E’ quanto sottolineano Manuel Mangano, presidente dei Giovani democratici, (componente giovanile del Pd) e Luca Campisi, membro del direttivo regionale di Gd, i quali si dicono dispiaciuti del fatto che, il loro partito abbia assunto la scelta di trasferire il peschereccio dal pontile Nato a Milano. I Gd si dicono pronti a perorare la causa del comitato. In questo possono contare sul sostegno di Sofia Amoddio, deputato del Pd che sin dall’inizio della vicenda ha creduto nell’iniziativa portata avanti  dal comitato 18 Aprile. Comitato che ha chiesto al governo nazionale che il barcone resti ad Augusta per essere collocato in un giardino della memoria nella chiesa all’aperto di Monte Tauro. La parlamentare, lo scorso giugno, ha presentato un’interrogazione al presidente del Consiglio e al ministro dell’Interno per avere lumi sulla possibilità di accoglimento della richiesta del comitato 18 Aprile. Non ha ottenuto riposta, ma nonostante l’avvenuto scioglimento delle Camere, conta di poter interloquire ancora con il governo che rimane in carica fino alle nuove elezioni.

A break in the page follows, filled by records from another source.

(* ===== verification/Ng.v ===== *)
(** * pcapng files ([pcapgo/pcapng.go], [ngwrite.go], [ngread.go])

    A file is a sequence of blocks: section headers, interface descriptions,
    statistics and packets. The writer writes one section in little-endian order
    through a [bufio.Writer]; the reader accepts both byte orders, several
    sections, and skips the blocks it does not know.

    The scratch buffer of the reader is written before every use and left out;
    the array behind the value of an option is kept, because an option that is
    shorter than its reader expects shows what was in it before. *)

From S2P Require Import Prelude Capture.

Definition ErrNgVersionMismatch : error := errors_New "Unknown pcapng Version in Section Header".
Definition ErrNgLinkTypeMismatch : error :=
  errors_New "Link type of current interface is different from first one".

Definition ngByteOrderMagic : Z := 0x1A2B3C4D.
Definition ngVersionMajor : Z := 1.
Definition ngVersionMinor : Z := 0.

Definition ngBlockTypeInterfaceDescriptor : Z := 1.
Definition ngBlockTypePacket : Z := 2.
Definition ngBlockTypeSimplePacket : Z := 3.
Definition ngBlockTypeInterfaceStatistics : Z := 5.
Definition ngBlockTypeEnhancedPacket : Z := 6.
Definition ngBlockTypeSectionHeader : Z := 0x0A0D0D0A.

Definition ngOptionCodeEndOfOptions : Z := 0.
Definition ngOptionCodeComment : Z := 1.
Definition ngOptionCodeHardware : Z := 2.
Definition ngOptionCodeOS : Z := 3.
Definition ngOptionCodeUserApplication : Z := 4.

Definition ngOptionCodeInterfaceName : Z := 2.
Definition ngOptionCodeInterfaceDescription : Z := 3.
Definition ngOptionCodeInterfaceTimestampResolution : Z := 9.
Definition ngOptionCodeInterfaceFilter : Z := 11.
Definition ngOptionCodeInterfaceOS : Z := 12.
Definition ngOptionCodeInterfaceTimestampOffset : Z := 14.

Definition ngOptionCodeInterfaceStatisticsStartTime : Z := 2.
Definition ngOptionCodeInterfaceStatisticsEndTime : Z := 3.
Definition ngOptionCodeInterfaceStatisticsInterfaceReceived : Z := 4.
Definition ngOptionCodeInterfaceStatisticsInterfaceDropped : Z := 5.

(** ** Data *)

(** [NgResolution] is a [uint8]: the upper bit for powers of two. *)
Definition Binary (r : Z) : bool := Z.land r 0x80 =? 0x80.
Definition NgExponent (r : Z) : Z := Z.land r 0x7f.
Definition ToTimestampResolution (r : Z) : TimestampResolution :=
  mkResolution (if Binary r then 2 else 10) (- NgExponent r).

Definition NgNoValue64 : Z := 2 ^ 64 - 1.

Record NgInterfaceStatistics : Type := mkStatistics {
  LastUpdate : time;
  StartTime : time;
  EndTime : time;
  st_Comment : bytes;
  PacketsReceived : Z;
  PacketsDropped : Z;
}.

(** The zero value, and [ngEmptyStatistics]. *)
Definition zero_statistics : NgInterfaceStatistics :=
  mkStatistics zero_time zero_time zero_time [] 0 0.
Definition ngEmptyStatistics : NgInterfaceStatistics :=
  mkStatistics zero_time zero_time zero_time [] NgNoValue64 NgNoValue64.

Record NgInterface : Type := mkInterface {
  if_Name : bytes;
  if_Comment : bytes;
  if_Description : bytes;
  if_Filter : bytes;
  if_OS : bytes;
  if_LinkType : Z;
  TimestampResolution_ : Z;
  TimestampOffset : Z;
  SnapLength : Z;
  Statistics : NgInterfaceStatistics;
  secondMask : Z;
  scaleUp : Z;
  scaleDown : Z;
}.

Definition zero_interface : NgInterface :=
  mkInterface [] [] [] [] [] 0 0 0 0 zero_statistics 0 0 0.

Definition NgInterface_Resolution (i : NgInterface) : TimestampResolution :=
  ToTimestampResolution (TimestampResolution_ i).

Record NgSectionInfo : Type := mkSectionInfo {
  Hardware : bytes;
  s_OS : bytes;
  Application : bytes;
  s_Comment : bytes;
}.

(** ** Integers of 64 bits *)

Definition is_u64 (v : Z) : Prop := 0 <= v < 18446744073709551616.

Definition le64 (v : Z) : bytes := le32 v ++ le32 (v / 4294967296).
Definition LE_PutUint64 (l : bytes) (off v : Z) : outcome bytes := write_at l off (le64 v).
Definition LE_Uint64 (b : bytes) : outcome Z :=
  lo ← LE_Uint32 b; hi ← slice_from b 4 ≫= LE_Uint32; mret (lo + 4294967296 * hi).
Definition BE_Uint64 (b : bytes) : outcome Z :=
  hi ← BE_Uint32 b; lo ← slice_from b 4 ≫= BE_Uint32; mret (lo + 4294967296 * hi).

(** [int64(x)] of an unsigned [x]. *)
Definition i64 (v : Z) : Z := if v <? 2 ^ 63 then v else v - 2 ^ 64.

(** [t.UnixNano()], for times whose value fits; other values are wrapped. *)
Definition UnixNano (t : time) : Z := i64 (u64 (seconds t * nanosPerSecond + nanoseconds t)).

(** ** Writing *)

(** The value of an option, by its type in the code. *)
Inductive ngValue : Type :=
  | RawBytes (b : bytes)
  | RawString (s : bytes)
  | RawTime (t : time)
  | RawUint64 (v : Z)
  | RawUint32 (v : Z)
  | RawUint8 (v : Z).

(** An option to be written: [prepareNgOptions] fills in the length. *)
Record ngOption : Type := mkNgOption { o_code : Z; o_raw : ngValue; o_length : Z }.

Definition new_option (code : Z) (raw : ngValue) : ngOption := mkNgOption code raw 0.

Definition ngOptionLength (o : ngOption) : Z :=
  match o_raw o with
  | RawBytes b | RawString b => len b
  | RawTime _ | RawUint64 _ => 8
  | RawUint32 _ => 4
  | RawUint8 _ => 1
  end.

(** [(4 - length&3) & 3] *)
Definition padding (length : Z) : Z := Z.land (4 - Z.land length 3) 3.

(** The sum of the sizes, a [uint32]. *)
Fixpoint options_size (options : list ngOption) (ret : Z) : Z :=
  match options with
  | [] => ret
  | o :: options' =>
      let length := ngOptionLength o in
      options_size options' (u32 (ret + u32 (length + padding length + 4)))
  end.

Definition prepareNgOptions (options : list ngOption) : list ngOption * Z :=
  let ret := options_size options 0 in
  (map (fun o => mkNgOption (o_code o) (o_raw o) (u16 (ngOptionLength o))) options,
   if ret >? 0 then u32 (ret + 4) else ret).

(** A [bufio.Writer]: bytes are written to the file by [Flush] at the latest. *)
Class BufferedWriter (W : Type) `{Writer W} := { Flush : M W unit }.

Class BufferedWriterLaws (W : Type) `{WriterLaws W} `{!BufferedWriter W} := {
  flushed : W → bytes;
  Flush_law w : wp Flush (fun _ w' => written w' = written w ∧ flushed w' = written w)
                  (fun _ w' => written w' = written w) w;
}.

Section writer.
Context {W : Type} `{BufferedWriter W}.

Record NgWriter : Type := mkNgWriter {
  nw_w : W;
  nw_SectionInfo : NgSectionInfo;
  nw_intf : Z;
  nw_buf : bytes;
}.

(** [w.w.Write(b)] *)
Definition ng_write (b : bytes) : M NgWriter unit :=
  zoom nw_w (fun x s => mkNgWriter x (nw_SectionInfo s) (nw_intf s) (nw_buf s)) (Write b).

(** An edit of [w.buf]. *)
Definition edit (f : bytes → outcome bytes) : M NgWriter unit :=
  s ← get;
  b ← lift (f (nw_buf s));
  put (mkNgWriter (nw_w s) (nw_SectionInfo s) (nw_intf s) b).

(** [w.w.Write(w.buf[lo:hi])] *)
Definition write_buf (lo hi : Z) : M NgWriter unit :=
  s ← get; b ← lift (slice (nw_buf s) lo hi); ng_write b.

Definition put16 (off v : Z) : M NgWriter unit := edit (fun b => LE_PutUint16 b off v).
Definition put32 (off v : Z) : M NgWriter unit := edit (fun b => LE_PutUint32 b off v).
Definition put64 (off v : Z) : M NgWriter unit := edit (fun b => LE_PutUint64 b off v).

(** [zero[:padding]] of four zeros; [padding] is below four. *)
Definition write_padding (length : Z) : M NgWriter unit :=
  let p := u8 (padding length) in
  if p <? 4 then zeros ← lift (slice_to [0; 0; 0; 0] p); ng_write zeros else mret tt.

Definition writeValue (o : ngOption) : M NgWriter unit :=
  match o_raw o with
  | RawBytes val | RawString val => _ ← ng_write val; write_padding (o_length o)
  | RawTime val =>
      let ts := UnixNano val in
      _ ← put32 0 (u32 (Z.shiftr ts 32));
      _ ← put32 4 (u32 ts);
      write_buf 0 8
  | RawUint64 val => _ ← put64 0 val; write_buf 0 8
  | RawUint32 val => _ ← put32 0 val; write_buf 0 4
  | RawUint8 val => _ ← put32 0 0; _ ← edit (fun b => set_index b 0 val); write_buf 0 4
  end.

Fixpoint writeOptions_loop (options : list ngOption) : M NgWriter unit :=
  match options with
  | [] => mret tt
  | o :: options' =>
      _ ← put16 0 (o_code o);
      _ ← put16 2 (o_length o);
      _ ← write_buf 0 4;
      _ ← writeValue o;
      writeOptions_loop options'
  end.

Definition writeOptions (options : list ngOption) : M NgWriter unit :=
  if len options =? 0 then mret tt
  else
    _ ← writeOptions_loop options;
    _ ← put16 0 ngOptionCodeEndOfOptions;
    _ ← put16 2 0;
    write_buf 0 4.

(** An option for a string that is not empty. *)
Definition string_option (code : Z) (s : bytes) : list ngOption :=
  if bool_decide (s = []) then [] else [new_option code (RawString s)].

Definition section_options (info : NgSectionInfo) : list ngOption :=
  string_option ngOptionCodeUserApplication (Application info) ++
  string_option ngOptionCodeComment (s_Comment info) ++
  string_option ngOptionCodeHardware (Hardware info) ++
  string_option ngOptionCodeOS (s_OS info).

Definition writeSectionHeader : M NgWriter unit :=
  s ← get;
  let '(options, size) := prepareNgOptions (section_options (nw_SectionInfo s)) in
  let length := u32 (size + 24 + 4) in
  _ ← put32 0 ngBlockTypeSectionHeader;
  _ ← put32 4 length;
  _ ← put32 8 ngByteOrderMagic;
  _ ← put16 12 ngVersionMajor;
  _ ← put16 14 ngVersionMinor;
  _ ← put64 16 0xFFFFFFFFFFFFFFFF;
  _ ← write_buf 0 24;
  _ ← writeOptions options;
  _ ← put32 0 length;
  write_buf 0 4.

Definition interface_options (intf : NgInterface) : list ngOption :=
  string_option ngOptionCodeInterfaceName (if_Name intf) ++
  string_option ngOptionCodeComment (if_Comment intf) ++
  string_option ngOptionCodeInterfaceDescription (if_Description intf) ++
  (if bool_decide (if_Filter intf = []) then []
   else [new_option ngOptionCodeInterfaceFilter (RawBytes (0 :: if_Filter intf))]) ++
  string_option ngOptionCodeInterfaceOS (if_OS intf) ++
  (if negb (TimestampOffset intf =? 0)
   then [new_option ngOptionCodeInterfaceTimestampOffset (RawUint64 (TimestampOffset intf))] else []) ++
  [new_option ngOptionCodeInterfaceTimestampResolution (RawUint8 9)].

Definition AddInterface (intf : NgInterface) : M NgWriter Z :=
  s ← get;
  let id := nw_intf s in
  _ ← put (mkNgWriter (nw_w s) (nw_SectionInfo s) (u32 (nw_intf s + 1)) (nw_buf s));
  let '(options, size) := prepareNgOptions (interface_options intf) in
  let length := u32 (size + 16 + 4) in
  _ ← put32 0 ngBlockTypeInterfaceDescriptor;
  _ ← put32 4 length;
  _ ← put16 8 (if_LinkType intf);
  _ ← put16 10 0;
  _ ← put32 12 (SnapLength intf);
  _ ← write_buf 0 16;
  _ ← writeOptions options;
  _ ← put32 0 length;
  _ ← write_buf 0 4;
  mret id.

Definition NewNgWriterInterface (w : W) (intf : NgInterface) (info : NgSectionInfo) : outcome NgWriter :=
  let '(o, s) := (_ ← writeSectionHeader; AddInterface intf) (mkNgWriter w info 0 (replicate 28 0)) in
  _ ← o; mret s.

(** The defaults name the platform, [runtime.GOOS] and [runtime.GOARCH]. *)
Definition DefaultNgInterface (GOOS : bytes) : NgInterface :=
  mkInterface [105; 110; 116; 102; 48] [] [] [] GOOS 0 9 0 0 zero_statistics 0 0 0.
Definition DefaultNgWriterOptions (GOOS GOARCH : bytes) : NgSectionInfo :=
  mkSectionInfo GOARCH GOOS [103; 111; 112; 97; 99; 107; 101; 116] [].

Definition NewNgWriter (GOOS GOARCH : bytes) (w : W) (linkType : Z) : outcome NgWriter :=
  let d := DefaultNgInterface GOOS in
  let intf := mkInterface (if_Name d) (if_Comment d) (if_Description d) (if_Filter d) (if_OS d) linkType
                (TimestampResolution_ d) (TimestampOffset d) (SnapLength d) (Statistics d) (secondMask d) (scaleUp d) (scaleDown d) in
  NewNgWriterInterface w intf (DefaultNgWriterOptions GOOS GOARCH).

Definition statistics_options (stats : NgInterfaceStatistics) : list ngOption :=
  (if IsZero (StartTime stats) then []
   else [new_option ngOptionCodeInterfaceStatisticsStartTime (RawTime (StartTime stats))]) ++
  (if IsZero (EndTime stats) then []
   else [new_option ngOptionCodeInterfaceStatisticsEndTime (RawTime (EndTime stats))]) ++
  (if negb (PacketsDropped stats =? NgNoValue64)
   then [new_option ngOptionCodeInterfaceStatisticsInterfaceDropped (RawUint64 (PacketsDropped stats))] else []) ++
  (if negb (PacketsReceived stats =? NgNoValue64)
   then [new_option ngOptionCodeInterfaceStatisticsInterfaceReceived (RawUint64 (PacketsReceived stats))] else []).

Definition missing_interface (i n : Z) : error :=
  Errorf "Can't send statistics for non existent interface %d; have only %d interfaces" [i; n].

Definition WriteInterfaceStats (intf : Z) (stats : NgInterfaceStatistics) : M NgWriter unit :=
  s ← get;
  if (intf >=? nw_intf s) || (intf <? 0) then throw (missing_interface intf (nw_intf s))
  else
    let '(options, size) := prepareNgOptions (statistics_options stats) in
    let length := u32 (size + 24) in
    let ts := if IsZero (LastUpdate stats) then 0 else UnixNano (LastUpdate stats) in
    _ ← put32 0 ngBlockTypeInterfaceStatistics;
    _ ← put32 4 length;
    _ ← put32 8 (u32 intf);
    _ ← put32 12 (u32 (Z.shiftr ts 32));
    _ ← put32 16 (u32 ts);
    _ ← write_buf 0 20;
    _ ← writeOptions options;
    _ ← put32 0 length;
    write_buf 0 4.

Definition WritePacket (ci : CaptureInfo) (data : bytes) : M NgWriter unit :=
  s ← get;
  if (InterfaceIndex ci >=? nw_intf s) || (InterfaceIndex ci <? 0) then
    throw (missing_interface (InterfaceIndex ci) (nw_intf s))
  else if negb (CaptureLength ci =? len data) then
    throw (Errorf "capture length %d does not match data length %d" [CaptureLength ci; len data])
  else if CaptureLength ci >? Length ci then
    throw (Errorf "invalid capture info %+v:  capture length > length" [CaptureLength ci; Length ci])
  else
    let length := u32 (u32 (len data) + 32) in
    let p := padding length in
    let length := u32 (length + p) in
    let ts := UnixNano (Timestamp ci) in
    _ ← put32 0 ngBlockTypeEnhancedPacket;
    _ ← put32 4 length;
    _ ← put32 8 (u32 (InterfaceIndex ci));
    _ ← put32 12 (u32 (Z.shiftr ts 32));
    _ ← put32 16 (u32 ts);
    _ ← put32 20 (u32 (CaptureLength ci));
    _ ← put32 24 (u32 (Length ci));
    _ ← write_buf 0 28;
    _ ← ng_write data;
    _ ← put32 0 0;
    write_buf (4 - p) 8.

Definition NgFlush : M NgWriter unit :=
  zoom nw_w (fun x s => mkNgWriter x (nw_SectionInfo s) (nw_intf s) (nw_buf s)) Flush.

(** What can follow in a file after its first interface. *)
Inductive ng_item : Type :=
  | ItemInterface (intf : NgInterface)
  | ItemStatistics (intf : Z) (stats : NgInterfaceStatistics)
  | ItemPacket (ci : CaptureInfo) (data : bytes).

Definition write_item (i : ng_item) : M NgWriter unit :=
  match i with
  | ItemInterface intf => _ ← AddInterface intf; mret tt
  | ItemStatistics intf stats => WriteInterfaceStats intf stats
  | ItemPacket ci data => WritePacket ci data
  end.

Fixpoint write_items (l : list ng_item) : M NgWriter unit :=
  match l with
  | [] => mret tt
  | i :: l' => _ ← write_item i; write_items l'
  end.
End writer.
Arguments NgWriter W : clear implicits.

L’idea di dislocare il barcone da Augusta al capoluogo lombardo nasce dall’emendamento alla finanziaria dei 39 deputati del Pd, dei quali 5 siciliani (di cui è prima firmataria l’onorevole milanese Lia Quartapelle) che prevede lo stanziamento di 600 mila euro per trasferire  il natante. Emendamento che nelle scorse settimane è stato approvato dalle commissioni Difesa e Bilancio.

Non basta aver speso diversi milioni di euro per tirare fuori  dagli abissi il peschereccio naufragato a 85 miglia dalle coste libiche (si trovava a circa 370 metri di profondità), per trasferirlo al pontile Nato della Marina militare ed estrarre le salme rimaste intrappolate all’interno del relitto. Operazione raccapricciante, questa, eseguita dai vigili del fuoco. Quel che rimaneva dei corpi è stato sottoposto a esame autoptico e le salme sono state poi tumulate nei cimiteri della Sicilia.

Ai circa 10 milioni già sborsati dallo Stato si vogliono ancora aggiungere 600 mila euro, somma che il comitato 18 aprile, di cui fanno parte i parroci, la Cgil, Legambiente e le persone impegnate sul fronte dell’immigrazione, ha chiesto che venga impiegata, invece, per salvare vite umane. I Gd suggeriscono che parte dei 600 mila euro venga destinata alla realizzazione di un museo ad Augusta che, non attrarrebbe sicuramente, tantissima gente come quello di Milano, ma che simboleggerebbe una realtà che la cittadina megarese ha vissuto dall’autunno del 2013 e che continua a vivere oggi in quanto il porto commerciale di Augusta è una delle principali mete di sbarco.